TASK TO CARRY OUT:
Starting with the line containing "(** What the" and going on through the line containing "Lemma group_ext h", return the lines of the data below exactly, and only those.

Saved data entries

(* ===== verification/FileLocksGroup.v ===== *)
(** * File locks: the locks of one owner

    The locks an owner has on a file are apart from each other, in order, and
    never adjacent with one type. [group] is the state of such a list while
    [posix_lock_inode] places a request in it: what precedes the request, what
    starts before it and reaches into it, and what is still to be looked at. *)

From stdpp Require Import base numbers list option sets functions.
From Stdlib Require Import ZArith Lia.
From S2P Require Import Prelude FileLocks.

Open Scope Z_scope.

Module FileLocksGroup.
Import FileLocks.

Definition valid_lock (f : file_lock) : Prop :=
  0 ≤ fl_start f ≤ fl_end f ∧ fl_end f ≤ OFFSET_MAX ∧ (fl_type f = F_RDLCK ∨ fl_type f = F_WRLCK).

Definition inside (f : file_lock) (b : Z) : Prop := fl_start f ≤ b ≤ fl_end f.

Definition seg_lt (f g : file_lock) : Prop :=
  fl_end f < fl_start g ∧ (fl_type f = fl_type g → fl_end f + 1 < fl_start g).

Fixpoint ordered (h : Z → file_lock) (l : list Z) : Prop :=
  match l with
  | [] => True
  | p :: l => (∀ q, q ∈ l → seg_lt (h p) (h q)) ∧ ordered h l
  end.

(** The byte [b] has a lock of type [t]. *)
Definition covers (h : Z → file_lock) (l : list Z) (b t : Z) : Prop :=
  ∃ p, p ∈ l ∧ inside (h p) b ∧ fl_type (h p) = t.

Lemma ordered_app h l1 l2 :
  ordered h (l1 ++ l2) ↔ ordered h l1 ∧ ordered h l2 ∧ ∀ p q, p ∈ l1 → q ∈ l2 → seg_lt (h p) (h q).
Proof.
  induction l1 as [|a l1 IH]; cbn [app ordered].
  - split; [intros H; split_and!; [done..|]|tauto]. intros p q Hp. by apply elem_of_nil in Hp.
  - rewrite IH. split.
    + intros (Ha & H1 & H2 & H). split_and!; [|done..|].
      * intros q Hq. apply Ha, elem_of_app. by left.
      * intros p q [->|Hp]%elem_of_cons Hq; [apply Ha, elem_of_app; by right|by apply H].
    + intros ((Ha & H1) & H2 & H). split_and!; [|done..|].
      * intros q [Hq|Hq]%elem_of_app; [by apply Ha|]. apply H; [apply elem_of_cons; by left|done].
      * intros p q Hp Hq. apply H; [apply elem_of_cons; by right|done].
Qed.

Lemma ordered_one h p : ordered h [p].
Proof. split; [|done]. intros q Hq. by apply elem_of_nil in Hq. Qed.

(** Locks that shrink stay in order. *)
Lemma ordered_shrink h h' l :
  (∀ p, p ∈ l → fl_type (h' p) = fl_type (h p) ∧ fl_start (h p) ≤ fl_start (h' p) ∧ fl_end (h' p) ≤ fl_end (h p)) →
  ordered h l → ordered h' l.
Proof.
  induction l as [|a l IH]; intros Hs; cbn [ordered]; [done|]. intros [Ha H]. split.
  - intros q Hq. specialize (Ha q Hq). unfold seg_lt in *.
    destruct (Hs a) as (-> & ? & ?); [apply elem_of_cons; by left|].
    destruct (Hs q) as (-> & ? & ?); [apply elem_of_cons; by right|].
    split; [lia|]. intros E. apply Ha in E. lia.
  - apply IH; [|done]. intros p Hp. apply Hs, elem_of_cons. by right.
Qed.

Lemma covers_app h l1 l2 b t : covers h (l1 ++ l2) b t ↔ covers h l1 b t ∨ covers h l2 b t.
Proof.
  unfold covers. split.
  - intros (p & [H|H]%elem_of_app & Hb); [left|right]; eauto.
  - intros [(p & H & Hb)|(p & H & Hb)]; exists p; rewrite elem_of_app; tauto.
Qed.

Lemma covers_nil h b t : ¬ covers h [] b t.
Proof. intros (p & H & _). by apply elem_of_nil in H. Qed.

Lemma covers_one h p b t : covers h [p] b t ↔ inside (h p) b ∧ fl_type (h p) = t.
Proof.
  split.
  - intros (q & E & H). apply list_elem_of_singleton in E as ->. done.
  - intros H. exists p. split; [by apply list_elem_of_singleton|done].
Qed.

Lemma covers_cons h p l b t : covers h (p :: l) b t ↔ (inside (h p) b ∧ fl_type (h p) = t) ∨ covers h l b t.
Proof. rewrite (covers_app h [p] l), covers_one. done. Qed.

(** Only what happens outside of [r] matters. *)
Lemma covers_same h h' l b t :
  (∀ p, p ∈ l → fl_type (h' p) = fl_type (h p) ∧ (inside (h' p) b ↔ inside (h p) b)) →
  covers h' l b t ↔ covers h l b t.
Proof.
  intros H. split; intros (p & Hp & Hb & Ht); exists p; destruct (H p Hp) as [E Hi]; split_and!; [done|tauto|congruence..|done|tauto|congruence].
Qed.

(** ** Placing a request *)

Section Group.
Context (o t : Z) (target : Z → Z → Prop).

(** What the bytes are locked with once the request [r] is placed in [l]. *)
Definition placed_sem (h : Z → file_lock) (l : list Z) (r : file_lock) (b ty : Z) : Prop :=
  (inside r b ∧ ty = t ∧ t ≠ F_UNLCK) ∨ (¬ inside r b ∧ covers h l b ty).

Definition precedes (f r : file_lock) : Prop :=
  fl_end f < fl_start r ∧ (fl_type f = t → fl_end f + 1 < fl_start r).
Definition follows (f r : file_lock) : Prop :=
  fl_end r < fl_start f ∧ (fl_type f = t → fl_end r + 1 < fl_start f).

Record group (h : Z → file_lock) (P L R : list Z) (r : file_lock) : Prop := Group {
  gr_owner : fl_owner r = o;
  gr_type : fl_type r = t;
  gr_range : 0 ≤ fl_start r ≤ fl_end r ∧ fl_end r ≤ OFFSET_MAX;
  gr_locks p : p ∈ P ++ L ++ R → fl_owner (h p) = o ∧ valid_lock (h p);
  gr_ordered : ordered h (P ++ L ++ R);
  gr_before p : p ∈ P → precedes (h p) r;
  gr_sem b ty : placed_sem h (P ++ L ++ R) r b ty ↔ target b ty }.

Lemma group_ext h h' P L R r :
  (∀ p, p ∈ P ++ L ++ R → h' p = h p) → group h P L R r → group h' P L R r.
Proof.
  intros He [H1 H2 H3 H4 H5 H6 H7]. split; [done|done|done| | | |].
  - intros p Hp. rewrite He by done. by apply H4.
  - apply (ordered_shrink h); [|done]. intros p Hp. rewrite He by done. lia.
  - intros p Hp. rewrite He by (apply elem_of_app; by left). by apply H6.
  - intros b ty. rewrite <- H7. unfold placed_sem. rewrite (covers_same h h'); [done|].
    intros p Hp. by rewrite He.
Qed.

(** A lock that ends before the request. *)
Lemma group_skip h P f R r : precedes (h f) r → group h P [] (f :: R) r → group h (P ++ [f]) [] R r.
Proof.
  intros Hf [H1 H2 H3 H4 H5 H6 H7]. split; [done|done|done|..]; cbn [app] in *; rewrite <- ?app_assoc; cbn [app]; [done|done| |done].
  intros p [Hp|Hp]%elem_of_app; [by apply H6|]. by apply list_elem_of_singleton in Hp as ->.
Qed.

Lemma group_left h P f R r : group h P [] (f :: R) r → group h P [f] R r.
Proof. by intros [H1 H2 H3 H4 H5 H6 H7]. Qed.

Lemma group_less h P L f R r :
  group h P L (f :: R) r → (∀ p, p ∈ P ++ L ++ R → p ∈ P ++ L ++ f :: R) ∧ ordered h (P ++ L ++ R) ∧
  (∀ p, p ∈ P ++ L → seg_lt (h p) (h f)) ∧ (∀ p, p ∈ R → seg_lt (h f) (h p)) ∧ fl_owner (h f) = o ∧ valid_lock (h f).
Proof.
  intros [H1 H2 H3 H4 H5 H6 H7]. rewrite app_assoc in H5 |- *. apply ordered_app in H5 as (O1 & (O2 & O3) & O4). split_and!.
  - intros p. rewrite !elem_of_app, elem_of_cons. tauto.
  - apply ordered_app. split_and!; [done|done|]. intros p q Hp Hq. apply O4; [done|apply elem_of_cons; by right].
  - intros p Hp. apply O4; [done|apply elem_of_cons; by left].
  - done.
  - apply (H4 f). rewrite !elem_of_app, elem_of_cons. tauto.
  - apply (H4 f). rewrite !elem_of_app, elem_of_cons. tauto.
Qed.

(** A lock within the request goes. *)
Lemma group_delete h P L f R r :
  fl_start r ≤ fl_start (h f) → fl_end (h f) ≤ fl_end r →
  group h P L (f :: R) r → group h P L R r.
Proof.
  intros Hs He G. destruct (group_less _ _ _ _ _ _ G) as (Hin & Ho & _). destruct G as [H1 H2 H3 H4 H5 H6 H7].
  split; [done|done|done| |done|done|].
  - intros p Hp. by apply H4, Hin.
  - intros b ty. rewrite <- H7. unfold placed_sem. rewrite !covers_app, covers_cons. unfold inside. split; [tauto|].
    intros [H|(Hb & [H|[H|[[H _]|H]]])]; [tauto|tauto|tauto| |tauto]. lia.
Qed.

(** A lock of the same type that overlaps or touches the request becomes part
    of it. *)
Lemma group_merge h P L f R r r' :
  t ≠ F_UNLCK → fl_type (h f) = t → fl_start r ≤ fl_end (h f) + 1 → fl_start (h f) ≤ fl_end r + 1 →
  fl_owner r' = o → fl_type r' = t →
  fl_start r' = Z.min (fl_start r) (fl_start (h f)) → fl_end r' = Z.max (fl_end r) (fl_end (h f)) →
  group h P L (f :: R) r → group h P L R r'.
Proof.
  intros Ht Hf A1 A2 Ho' Ht' Es Ee G. destruct (group_less _ _ _ _ _ _ G) as (Hin & Ho & Hb & _ & _ & Hv). destruct G as [H1 H2 H3 H4 H5 H6 H7].
  unfold valid_lock in Hv. split; [done|done|lia| |done| |].
  - intros p Hp. by apply H4, Hin.
  - intros p Hp. destruct (H6 p Hp) as [B1 B2]. destruct (Hb p) as [B3 B4]; [apply elem_of_app; by left|].
    split; [lia|]. intros E. specialize (B2 E). rewrite E, Hf in B4. specialize (B4 eq_refl). lia.
  - intros b ty. rewrite <- H7. unfold placed_sem. rewrite !covers_app, covers_cons. unfold inside. rewrite Es, Ee, Hf. split.
    + intros [H|(N & H)].
      * destruct (decide (fl_start r ≤ b ≤ fl_end r)); [left; tauto|]. right. split; [done|]. right. right. left. split; [lia|]. symmetry. tauto.
      * right. split; [lia|tauto].
    + intros [H|(N & H)]; [left; split; [lia|tauto]|]. destruct (decide (fl_start (h f) ≤ b ≤ fl_end (h f))) as [Hi|Hi].
      * left. split; [lia|]. destruct H as [H|[H|[[_ <-]|H]]]; [exfalso..|done|exfalso].
        -- destruct H as (p & Hp & Hip & _). destruct (Hb p) as [B _]; [apply elem_of_app; by left|]. unfold inside in Hip. lia.
        -- destruct H as (p & Hp & Hip & _). destruct (Hb p) as [B _]; [apply elem_of_app; by right|]. unfold inside in Hip. lia.
        -- destruct H as (p & Hp & Hip & _). rewrite app_assoc in H5. apply ordered_app in H5 as (_ & [B _] & _).
           specialize (B p Hp) as [B _]. unfold inside in Hip. lia.
      * right. split; [lia|tauto].
Qed.

(** Locks may give up bytes of the request. *)
Lemma group_shrink h h' P L R r :
  (∀ p, p ∈ P → h' p = h p) →
  (∀ p, p ∈ P ++ L ++ R → fl_owner (h' p) = fl_owner (h p) ∧ fl_type (h' p) = fl_type (h p) ∧
     fl_start (h p) ≤ fl_start (h' p) ≤ fl_end (h' p) ∧ fl_end (h' p) ≤ fl_end (h p) ∧
     ∀ b, inside (h p) b → ¬ inside r b → inside (h' p) b) →
  group h P L R r → group h' P L R r.
Proof.
  intros HP Hs [H1 H2 H3 H4 H5 H6 H7]. split; [done|done|done| | | |].
  - intros p Hp. destruct (Hs p Hp) as (-> & E & B1 & B2 & _). destruct (H4 p Hp) as (? & V & V2 & V3). unfold valid_lock. rewrite E. split_and!; [done|lia..|done].
  - apply (ordered_shrink h); [|done]. intros p Hp. destruct (Hs p Hp) as (_ & -> & ? & ? & _). lia.
  - intros p Hp. rewrite HP by done. by apply H6.
  - intros b ty. rewrite <- H7. unfold placed_sem. destruct (decide (fl_start r ≤ b ≤ fl_end r)) as [Hb|Hb].
    + unfold inside. tauto.
    + rewrite (covers_same h h'); [done|]. intros p Hp. destruct (Hs p Hp) as (_ & E & B1 & B2 & Hi). split; [done|].
      split; [unfold inside; lia|]. intros H. by apply Hi.
Qed.

(** A lock on both sides of the request becomes two; [n] is the lower one. *)
Lemma group_split h h' P f R n r :
  fl_start (h f) < fl_start r → fl_end r < fl_end (h f) →
  (∀ p, p ∈ P ++ R → h' p = h p) →
  fl_owner (h' n) = o → fl_type (h' n) = fl_type (h f) → fl_start (h' n) = fl_start (h f) → fl_end (h' n) = fl_start r - 1 →
  fl_owner (h' f) = o → fl_type (h' f) = fl_type (h f) → fl_start (h' f) = fl_end r + 1 → fl_end (h' f) = fl_end (h f) →
  group h P [] (f :: R) r → group h' P [n] (f :: R) r.
Proof.
  intros Hs He Hh No Nt Ns Ne Fo Ft Fs Fe G. destruct (group_less _ _ _ _ _ _ G) as (Hin & Ho & Hb & Ha & _ & Hv).
  destruct G as [H1 H2 H3 H4 H5 H6 H7]. destruct Hv as (V1 & V2 & V3). cbn [app] in *. rewrite app_nil_r in Hb.
  assert (EP : ∀ p, p ∈ P → h' p = h p) by (intros p Hp; apply Hh, elem_of_app; by left).
  assert (ER : ∀ p, p ∈ R → h' p = h p) by (intros p Hp; apply Hh, elem_of_app; by right).
  split; [done|done|done| | | |]; cbn [app].
  - intros p [Hp|[->|[->|Hp]%elem_of_cons]%elem_of_cons]%elem_of_app.
    + rewrite EP by done. apply H4, elem_of_app. by left.
    + split; [done|]. unfold valid_lock. rewrite Nt, Ns, Ne. split_and!; [lia..|done].
    + split; [done|]. unfold valid_lock. rewrite Ft, Fs, Fe. split_and!; [lia..|done].
    + rewrite ER by done. apply H4. rewrite elem_of_app, elem_of_cons. tauto.
  - apply ordered_app in Ho as (O1 & O2 & O3). apply ordered_app. split_and!.
    + apply (ordered_shrink h); [|done]. intros p Hp. rewrite EP by done. lia.
    + split.
      * intros q [->|Hq]%elem_of_cons; unfold seg_lt; [rewrite Ne, Fs; lia|]. rewrite (ER q Hq), Ne, Nt.
        destruct (Ha q Hq) as [B1 B2]. split; [lia|]. intros E. apply B2 in E. lia.
      * split; [|apply (ordered_shrink h); [|done]; intros p Hp; rewrite ER by done; lia].
        intros q Hq. rewrite (ER q Hq). unfold seg_lt. rewrite Fe, Ft. by apply Ha.
    + intros p q Hp Hq. rewrite (EP p Hp). apply elem_of_cons in Hq as [->|[->|Hq]%elem_of_cons]; unfold seg_lt.
      * rewrite Nt, Ns. by apply Hb.
      * rewrite Ft, Fs. destruct (Hb p Hp) as [B1 B2]. split; [lia|]. intros E. apply B2 in E. lia.
      * rewrite (ER q Hq). by apply O3.
  - intros p Hp. rewrite EP by done. by apply H6.
  - intros b ty. rewrite <- H7. unfold placed_sem. rewrite !covers_app, !covers_cons, Nt, Ft.
    rewrite (covers_same h h' P), (covers_same h h' R) by (intros p Hp; rewrite ?EP, ?ER by done; done).
    unfold inside. rewrite Ns, Ne, Fs, Fe.
    destruct (decide (fl_start r ≤ b ≤ fl_end r)) as [B|B]; [tauto|].
    assert ((fl_start (h f) ≤ b ≤ fl_start r - 1) ∨ (fl_end r + 1 ≤ b ≤ fl_end (h f)) ↔ fl_start (h f) ≤ b ≤ fl_end (h f)) as <- by lia. tauto.
Qed.

(** The request is placed: the group is in order and has what it should have. *)
Lemma group_placed h P L N R r :
  (∀ p, p ∈ L → fl_end (h p) < fl_start r ∧ fl_type (h p) ≠ t) →
  (∀ p, p ∈ R → follows (h p) r) →
  (∀ p, p ∈ N → fl_owner (h p) = o ∧ fl_type (h p) = t ∧ fl_start (h p) = fl_start r ∧ fl_end (h p) = fl_end r) →
  (N = [] ∧ t = F_UNLCK ∨ (∃ n, N = [n]) ∧ (t = F_RDLCK ∨ t = F_WRLCK)) →
  group h P L R r →
  (∀ p, p ∈ P ++ L ++ N ++ R → fl_owner (h p) = o ∧ valid_lock (h p)) ∧ ordered h (P ++ L ++ N ++ R) ∧
  ∀ b ty, covers h (P ++ L ++ N ++ R) b ty ↔ target b ty.
Proof.
  intros HL HR HN Hn [H1 H2 H3 H4 H5 H6 H7].
  assert (HS : ∀ p, p ∈ P ++ L → precedes (h p) r).
  { intros p [Hp|Hp]%elem_of_app; [by apply H6|]. destruct (HL p Hp). split; [lia|tauto]. }
  assert (Hmem : ∀ p, p ∈ P ++ L ++ N ++ R → p ∈ N ∨ p ∈ P ++ L ++ R) by (intros p; rewrite !elem_of_app; tauto).
  assert (Ht : ∀ p, p ∈ N → t ≠ F_UNLCK ∧ (t = F_RDLCK ∨ t = F_WRLCK)).
  { intros p Hp. destruct Hn as [[-> _]|[_ Hn]]; [by apply elem_of_nil in Hp|]. split; [|done]. destruct Hn as [-> | ->]; done. }
  split_and!.
  - intros p [Hp|Hp]%Hmem; [|by apply H4]. destruct (HN p Hp) as (E1 & E2 & E3 & E4). split; [done|]. unfold valid_lock.
    rewrite E2, E3, E4. split_and!; [lia..|]. by apply (Ht p).
  - rewrite app_assoc in H5 |- *. apply ordered_app in H5 as (O1 & O2 & O3). apply ordered_app. split_and!; [done| |].
    + apply ordered_app. split_and!; [|done|].
      * destruct Hn as [[-> _]|[[n ->] _]]; [done|apply ordered_one].
      * intros p q Hp Hq. destruct (HN p Hp) as (_ & E2 & _ & E4). destruct (HR q Hq). unfold seg_lt. rewrite E2, E4. split; [lia|]. intros E. symmetry in E. tauto.
    + intros p q Hp [Hq|Hq]%elem_of_app; [|by apply O3]. destruct (HN q Hq) as (_ & E2 & E3 & _). unfold seg_lt. rewrite E2, E3. by apply HS.
  - intros b ty. rewrite <- H7. unfold placed_sem. rewrite !(app_assoc P L), !covers_app.
    assert (HcN : covers h N b ty ↔ inside r b ∧ ty = t ∧ t ≠ F_UNLCK).
    { destruct Hn as [[-> Hu]|[[n ->] Hr]].
      - split; [intros H; by apply covers_nil in H|tauto].
      - rewrite covers_one. destruct (HN n) as (_ & E2 & E3 & E4); [by apply list_elem_of_singleton|].
        unfold inside. rewrite E2, E3, E4. destruct (Ht n) as [Hu _]; [by apply list_elem_of_singleton|]. intuition congruence. }
    rewrite HcN.
    assert (HcS : covers h (P ++ L) b ty → ¬ inside r b).
    { intros (p & Hp & Hb & _). destruct (HS p Hp). unfold inside in *. lia. }
    rewrite covers_app in HcS.
    assert (HcR : covers h R b ty → ¬ inside r b).
    { intros (p & Hp & Hb & _). destruct (HR p Hp). unfold inside in *. lia. }
    tauto.
Qed.

End Group.

End FileLocksGroup.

ANSWER TO THIS PROBLEM:
(** What the bytes are locked with once the request [r] is placed in [l]. *)
Definition placed_sem (h : Z → file_lock) (l : list Z) (r : file_lock) (b ty : Z) : Prop :=
  (inside r b ∧ ty = t ∧ t ≠ F_UNLCK) ∨ (¬ inside r b ∧ covers h l b ty).

Definition precedes (f r : file_lock) : Prop :=
  fl_end f < fl_start r ∧ (fl_type f = t → fl_end f + 1 < fl_start r).
Definition follows (f r : file_lock) : Prop :=
  fl_end r < fl_start f ∧ (fl_type f = t → fl_end r + 1 < fl_start f).

Record group (h : Z → file_lock) (P L R : list Z) (r : file_lock) : Prop := Group {
  gr_owner : fl_owner r = o;
  gr_type : fl_type r = t;
  gr_range : 0 ≤ fl_start r ≤ fl_end r ∧ fl_end r ≤ OFFSET_MAX;
  gr_locks p : p ∈ P ++ L ++ R → fl_owner (h p) = o ∧ valid_lock (h p);
  gr_ordered : ordered h (P ++ L ++ R);
  gr_before p : p ∈ P → precedes (h p) r;
  gr_sem b ty : placed_sem h (P ++ L ++ R) r b ty ↔ target b ty }.

Lemma group_ext h h' P L R r :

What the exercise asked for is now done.